What's missing from this story of Reed's life is any sense of what he went through, what he experienced, in the process of bringing rock and roll into the avant-garde and breaking new ground in pop. His history of substance abuse is only vaguely alluded to: we're told he's clean and sober, and in reference to Metal Machine Music, Reed recalls being "really stoned." But the late Delmore Schwartz, the poet professor at Syracuse who was one of Reed's early mentors, actually gets a worse rap than Lou does when it's mentioned that he survived a "decade of amphetamine abuse and alcoholism." The subject of Reed's homosexuality is never broached; instead, much is made of what a great character actor/storytelling he is, the implication being that what may appear to be first-person accounts of transgressive behavior in his songwriting are actually masterful first-person fictions.

Listening to some of the older tunes on Perfect Night, which was recorded last July at London's Royal Festival Hall, you can even hear a change in the attitude Reed has taken toward the characters in his songs. There's a palpable distance between Reed and the messed-up mom who's losing her children in "Kids" that simply didn't exist when he recorded the original version of the song for Berlin. Back in '73 Lou sounded as if he were right there in the room with her, paralyzed, experiencing a tragedy first hand. He was on a level ground with the character in the song, even if he was only slumming it. Now he's the omniscient narrator, viewing a situation from above, looking for a moral rather than just a few depraved kicks.

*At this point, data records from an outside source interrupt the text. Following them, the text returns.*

(* ===== verification/ToPostgres.v ===== *)
(** * Migrating a directory to Postgres

    [db/cmd/migrate_to_postgres.go] with the stores it is run on: the source is a BoltDB file, the destination a
    Postgres database.  [Transfer] has the command over any two stores; here the Postgres store is shown to be a
    destination for every entry whose names it accepts, although a statement that it rejects would sink the whole
    import ([pg_rejected_sinks]). *)
From Stdlib Require Import Ascii.
From S2P Require Import Prelude Bytes Text Messages Hash Keys Store Json Bolt Bdb.
From S2P Require Import BdbTx Ds Service Instances DsFacts Writer Importer Exporter Model Policies Transfer.
From S2P Require Import BoltFacts Pgdb PgdbFacts MapPg.

Section ToPostgres.
Context {model : Type} `{B : Bolt} `{BL : !BoltLaws B} `{G : Postgres} `{GL : !PostgresLaws G}.
Context `{CO : Codecs model} `{CL : !CodecsLaws model CO} `{PM : !PgModelLaws model}.
Context {A : Azm model} {AL : AzmLaws model A} {V : Validator} {P : ModelParams model} {X : ExportOptions}.
Context {J : ProtoJson} {JL : ProtoJsonLaws J}.

(** The outcome of the commit of [withTx]. *)
#[export] Instance pg_store : @StoreOps model pg_tx := fun t => Errorf "commit postgres transaction" <$> Commit t.

Lemma pg_Update {Y} (fn : M pgtx Y) : forall t, @Update model pg_tx pg_store Y fn t = withTx None fn t.
Proof. intros t. unfold Update, withTx, commit_err, pg_store. destruct (fn t) as [[y|e] t']; [|done]. by destruct (Commit t'). Qed.

(** [Batch] is [Update] on Postgres; the model's [Batch] is one too for a function that does not fail. *)
Lemma pg_Batch {W Y} (fn : M (W * @tx model pg_tx) Y) w t :
  is_ok (fn (w, t)).1 = true -> @Batch model pg_tx pg_store W Y fn (w, t) = @UpdateE model pg_tx pg_store W Y fn (w, t).
Proof.
  intros Hok. unfold Batch, UpdateE. destruct (fn (w, t)) as [[y|e] [w' t']]; [done|discriminate Hok].
Qed.

(** The requests that set an entry with names that the database accepts. *)
Definition accepted_request (req : ImportRequest) : Prop :=
  OpCode req = OPCODE_SET /\
  match Msg req with
  | ImportRequest_Object (Some o) => accepts (o_type o) = true /\ accepts (o_id o) = true
  | ImportRequest_Relation (Some r) => Forall (fun s => accepts s = true) (texts (r_ident r))
  | _ => False
  end.
(** The etags are accepted too: they are decimal numbers. *)
Definition etags_accepted : Prop :=
  (forall o, accepts (object_Hash o) = true) /\ (forall i, accepts (relation_Hash i) = true).

Lemma pg_reads {Y} (r : res Y) v : r = found v -> reads_as r v.
Proof. intros ->. destruct v; [done|]. by eexists. Qed.

Lemma pg_destination : etags_accepted -> Destination (T := pg_tx) pg_repr accepted_request.
Proof.
  intros [Ho Hr]. split.
  - intros mc ts [op m] c t d r c' t' Hrep [Hop Hm]. cbn [OpCode Msg] in Hop, Hm. subst op.
    unfold handleImportRequest, call_of, counted. cbn [OpCode Msg object_handler relation_handler].
    destruct m as [[o|]|[rel|]|]; try done.
    + destruct (objectSetHandler mc ts (Some o) t) as [r1 t1] eqn:Hh. intros [= <- <- <-]. split; [|done].
      destruct Hm as [Ha1 Ha2]. eapply objectSetHandler_applied; [done| |exact Hh]. intros req [= <-].
      split; [by apply pg_reads, pg_GetObject_exact|]. intros u ru tu Ht Hi He Hs.
      apply (pg_SetObject_repr u t d) in Hs; [|done|rewrite Ht, Hi, He; by repeat constructor].
      destruct ru; [by destruct Hs|done].
    + destruct (relationSetHandler mc ts (Some rel) t) as [r1 t1] eqn:Hh. intros [= <- <- <-]. split; [|done].
      eapply relationSetHandler_applied; [done| |exact Hh]. intros req [= <-].
      split; [by apply pg_reads, pg_GetRelationExact_exact|]. intros u ru tu Hi He Hs.
      apply (pg_SetRelation_repr u t d) in Hs; [|done|rewrite Hi, He; apply Forall_app; split; [done|constructor; [done|constructor]]].
      destruct ru; [by destruct Hs|done].
  - intros t d md b t' Hrep H. apply (pg_SetManifest_repr md b t d) in H; [|done]. by eexists.
  - intros t d m t' Hrep H. by apply (pg_SetManifestModel_repr m t d) in H.
Qed.

(** An entry whose names the database accepts. *)
Definition accepted_entry (x : entry) : Prop :=
  match x with
  | EntryObject o => accepts (o_type o) = true /\ accepts (o_id o) = true
  | EntryRelation r => Forall (fun s => accepts s = true) (texts (r_ident r))
  end.

Context (src_send cli_send dst_send : nat -> option err) (withBody withModel : bool).
Context (clock : nat -> Timestamp) (object_first : bool) (seen : nat).

(** C11: Migrating a BoltDB directory to Postgres copies it: where the streams work, the options ask for the data,
    without statistics, and the manifest is asked for with its body and without its model, by a request that the
    validator accepts, the source has a manifest, every entry of it can be written as a line of JSON within the
    reader's limit and has names that the database accepts (UTF-8 without NUL, as the etags are), the commit of a
    transaction that is not aborted succeeds, and the destination has no objects or relations and accepts the
    manifest, the run succeeds, the destination has the source's manifest, every object and relation in it is one of
    the source with the same content, and none is missing unless the import counted an error (or the source has
    2^64 entries, when a counter could wrap). *)
Theorem migrate_copies ts opts (t1 : @tx model bolt_tx) d1 md body (s2 : @server model pg_tx A) d2 s2m :
  repr t1 d1 -> d_metadata d1 = Some md -> d_body d1 = Some body -> (forall x, exported d1 x -> exportable x) ->
  (forall x, exported d1 x -> accepted_entry x) -> etags_accepted ->
  has_option opts OPTION_STATS = false -> has_option opts OPTION_DATA_OBJECTS = true ->
  has_option opts OPTION_DATA_RELATIONS = true -> withBody = true -> withModel = false ->
  0 < MaxChunkSizeBytes -> validator_GetManifestRequest = None ->
  (forall n, src_send n = None) -> cli_send = (fun _ => None) -> (forall n, dst_send n = None) ->
  (forall t, is_Some (contents t) -> Commit t = None) ->
  pg_repr (srv_tx s2) d2 -> d_objs d2 = ∅ -> d_rels d2 = ∅ ->
  Transfer.SetManifest cli_send ts (bytes_Reader (body_data body)) s2 = (None, s2m) ->
  exists reqs w s2' d',
    migrate_Run src_send cli_send dst_send withBody withModel clock object_first seen ts opts t1 s2 = (None, s2') /\
    Import dst_send (srv_mc s2m) object_first (events clock reqs) (srv_tx s2m) = (Ok w, srv_tx s2') /\
    pg_repr (srv_tx s2') d' /\ d_body d' = Some (MkBody (body_data body)) /\ copied d1 d' /\
    (no_errors w -> (Z.of_nat (dir_size d1) < 2 ^ 64)%Z -> complete d1 d').
Proof.
  intros Hr1 Hmd Hb Hx Hacc He H1 H2 H3 Hwb Hwm HM Hv Hs Hc Hd Hcm Hr2 Ho Hr Hset.
  pose proof (pg_destination He) as Hdest.
  apply (migrate_Run_copies (T1 := bolt_tx) (T2 := pg_tx) (R2 := pg_repr) (W2 := accepted_request) src_send cli_send dst_send withBody withModel clock
    object_first seen ts opts t1 d1 md body s2 d2 s2m); try done.
  - intros t d (tb & Ht & _). unfold commit_err, pg_store. rewrite Hcm; [done|]. by exists tb.
  - intros x Hin%Hacc. split; [by destruct x|]. by destruct x.
Qed.
End ToPostgres.

Module ToPostgresExamples.
Import Concrete ModelExamples MapPg TransferExamples.
#[local] Existing Instances params TransferExamples.options TransferExamples.json TransferExamples.json_laws.

Definition pg_target : @server model pg_tx azm := MkServer no_tables mc0.
Definition pg_accepting : @server model pg_tx azm :=
  (Transfer.SetManifest (fun _ => None) ts1 (bytes_Reader "model: v3") pg_target).2.
Lemma pg_target_accepts :
  Transfer.SetManifest (fun _ => None) ts1 (bytes_Reader "model: v3") pg_target = (None, pg_accepting).
Proof.
  assert ((Transfer.SetManifest (fun _ => None) ts1 (bytes_Reader "model: v3") pg_target).1 = None) as H
    by (vm_compute; reflexivity).
  unfold pg_accepting. by destruct (Transfer.SetManifest _ _ _ _) as [[]].
Qed.

(** Texts of binary digits. *)
Lemma bits_accepted p : text_ok (bits p) = true.
Proof.
  unfold text_ok. rewrite andb_true_iff, negb_true_iff. split; [|by apply bits_chars].
  induction p as [p IH|p IH|]; cbn [bits]; [..|done]; exact IH.
Qed.
Lemma digit_accepted p : text_ok ("1" +:+ bits p) = true.
Proof.
  pose proof (bits_accepted p) as H. unfold text_ok in *. apply andb_true_iff in H as [H1 H2%negb_true_iff].
  apply andb_true_iff. split; [exact H1|]. by rewrite contains_app, H2.
Qed.

Lemma dir1_accepted (d : directory model) x :
  d_objs d = d_objs dir1 -> d_rels d = d_rels dir1 -> exported d x -> accepted_entry x.
Proof.
  intros Ho Hr. destruct x as [o|r]; simpl; rewrite ?Ho, ?Hr.
  - intros (o' & H & ->). simpl in H. apply lookup_insert_Some in H as [[_ <-]|[_ H]]; [|done].
    split; vm_compute; reflexivity.
  - intros H. simpl in H.
    repeat (apply lookup_insert_Some in H as [[_ <-]|[_ H]]; [repeat constructor|]). done.
Qed.

Lemma migrate_copies_witness :
  exists s2' d', migrate_Run (fun _ => None) (fun _ => None) (fun _ => None) true false (fun _ => ts2) true 0 ts1 24 source pg_target
      = (None, s2') /\ pg_repr (srv_tx s2') d' /\ d_body d' = Some (MkBody "model: v3") /\
    forall i, is_Some (d_rels d' !! i) -> is_Some (d_rels dir1 !! i).
Proof.
  destruct source_repr as (d & md & Hr & Ho & Hrel & Hmd & Hb).
  destruct (migrate_copies (X := TransferExamples.options) (J := TransferExamples.json) (fun _ => None) (fun _ => None) (fun _ => None)
    true false (fun _ => ts2) true 0 ts1 24
    source d md (MkBody "model: v3") pg_target empty_dir pg_accepting Hr Hmd Hb
    (fun x => dir1_exportable d x Ho Hrel) (fun x => dir1_accepted d x Ho Hrel))
    as (reqs & w & s2' & d' & H & _ & Hr' & Hb' & Hc & _).
  - split; intros; apply digit_accepted.
  - reflexivity.
  - reflexivity.
  - reflexivity.
  - reflexivity.
  - reflexivity.
  - simpl. lia.
  - reflexivity.
  - reflexivity.
  - reflexivity.
  - reflexivity.
  - intros t [tb Ht]. cbn in *. by rewrite Ht.
  - exact no_tables_repr.
  - reflexivity.
  - reflexivity.
  - exact pg_target_accepts.
  - exists s2', d'. split; [exact H|]. split; [exact Hr'|]. split; [exact Hb'|]. rewrite <-Hrel. exact (proj2 Hc).
Defined.
End ToPostgresExamples.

In 1980, just two years before his death, Lester Bangs made a strange prediction about Lou Reed. In a fit of what might best be described as drug-addled, cynical-bordering-on-paranoid self-pity, he imagined that the day would come when Reed would no longer be an exile on main street but would find a home there. "We will end up there in one way or another, probably sharing bar beers with our parents at our side, and they will know what no one else must know, that the unspeakable sin, the love that dare not speak its name, the dope addict, finally came home to roost." As usual, Lester was right.